Tutto vero. La crisi, la fiducia, la missione in Afghanistan, la legge elettorale, i Dico, lo stato di salute dei senatori a vita, la coazione a parlare di troppi ministri, la logorante fatica di cercare unità di decisioni e di voce. Tutto vero, gravano sull'Esecutivo molti e ardui problemi. Ma tutto il resto che fine sta facendo, si domandano i sindacati, e lo domandano al Governo con i toni di chi è arrivato alla fine della pazienza, mentre lo stesso interrogativo percorre le organizzazioni imprenditoriali, accompagnato qui dal sospetto che stia affiorando a Palazzo Chigi e dintorni un clima poco sensibile alle esigenze delle imprese.
L'elenco di tutto il resto è denso e noto: previdenza, sviluppo e produttività, questione salariale, ammortizzatori sociali, contratti pubblici, destinazione e uso dei miliardi affluiti ben più del previsto nelle casse statali per il forte calo dell'evasione fiscale. Siamo nel pieno e nel vivo di una grande missione – non in terra afghana, questa – che il Governo, nascendo, aveva assegnato a se stesso. Il mutamento profondo della politica economica e sociale, assumendo la concertazione come suo strutturale strumento. In quello spirito, dicono i sindacati, si è svolta la prima fase, quella in cui furono stabiliti i principi, gli orientamenti, gli obiettivi, i tempi e i modi per affrontarne la realizzazione, quella dei memorandum scritti e firmati. Dopo è scesa la nebbia, della quale hanno fatto parte integrante la quotidiana processione di esternazioni ministeriali e l'altra sfilata, in senso contrario, delle dichiarazioni delle parti sociali, sempre le stesse cose con le stesse parole. Ormai da troppo tempo, constatano i sindacati, dura la nebbia, adesso basta, devono aprirsi i tavoli della concertazione a partire da quello previdenziale, deve cominciare un negoziato vero.

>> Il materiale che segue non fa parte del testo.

Lemma confirm_broadcast_done_conflict e teamId taskId actor src w t :
  truthy teamId = true ->
  truthy taskId = true ->
  fst (dbGetTaskById teamId taskId w) = Some t ->
  is_broadcast t = true ->
  includes ["done"; "cancelled"] (status t) = true ->
  let w' := snd (confirm_broadcast_done e teamId taskId actor src w) in
  w_db w' = w_db w
  /\ w_log w' = w_log w
       ++ [Ephemeral (opt_or (channel_id t) actor) actor
             "もう完了（または取り下げ）になってるよ！"].
Proof.
  intros Hteam Htask Hget Hb Hst. rewrite getTask_find in Hget.
  unfold tasks_of in Hget.
  unfold confirm_broadcast_done. rewrite Hteam, Htask. cbn [negb orb].
  rewrite !(bind_run (dbGetTaskById teamId taskId)), !(getTask_run _ _ w).
  cbn [fst snd]. rewrite Hget, Hb. cbn [negb].
  assert (Hincl : includes ["done"; "cancelled"] (status t)
                  = ((status t =? "done") || (status t =? "cancelled"))%string).
  { unfold includes. simpl. rewrite orb_false_r. reflexivity. }
  rewrite <- Hincl, Hst. split; reflexivity.
Qed.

Uguale nebbia, anzi la stessa, avvolge e nasconde finora le intenzioni del Governo. Si conoscono le posizioni di singoli ministri e di quelli, in gruppo, appartenenti alla sinistra denominata radicale. Si ignora cosa l'Esecutivo in quanto tale ha in animo di proporre in sede di confronto. L'Esecutivo è muto. Il sottosegretario Letta ha negato che voglia prendere tempo e assicurato che intende giocare a carte scoperte, ma i sindacati vorrebbero capire se le carte ci sono, o non ancora, e quando. Prodi ha evocato una cena di lavoro a Palazzo Chigi, Epifani ha detto la stanchezza di cene inconcludenti, Prodi ha replicato con una battuta sulla ribellione al cibo e sulla dieta che invece di sdrammatizzare denunciava tutto il suo imbarazzo. Perché questa passività e silenzio sul merito delle questioni? Al fondo, pensano i sindacati, l'incapacità di sciogliere i nodi, di trovare un punto di mediazione serio e credibile tra le spinte divergenti che si confrontano. Tra la riforma delle pensioni che Padoa-Schioppa garantisce a Bruxelles e la semplice manutenzione di Damiano, tra riversare le maggiori entrate fiscali nella lotta al deficit o trasferirle in parte sul finanziamento degli ammortizzatori, per fare due esempi.
Ma anche un'altra ragione i sindacati intravedono e temono. Che si tenti di rimandare tutto alla tarda primavera, a dopo le elezioni amministrative di maggio, per crudo interesse politico ed elettorale, scegliendo da qui ad allora, di fronte al rischio di decisioni impopolari, la linea dell'avanti piano senza farsi male. Ipotesi che l'intero campo sindacale giudica semplicemente inverosimile e improponibile. Sanno bene, le confederazioni, il malessere e la tensione che attraversano la loro base sociale, alla quale devono risposte chiare, coerenti agli impegni, effettivamente misurabili, se vogliono difendere e salvare la concertazione, il loro ruolo, il loro peso reale nella società, la forza che continuano ad avere rispetto alla debolezza dei partiti. Ha dichiarato il ministro Damiano che la concertazione è nel Dna del Governo. Pare ai sindacati che questo contenuto del Dna stia diventando una specie di amore platonico. Gli chiedono di venire finalmente al sodo, agli atti concreti, ai ruvidi fatti.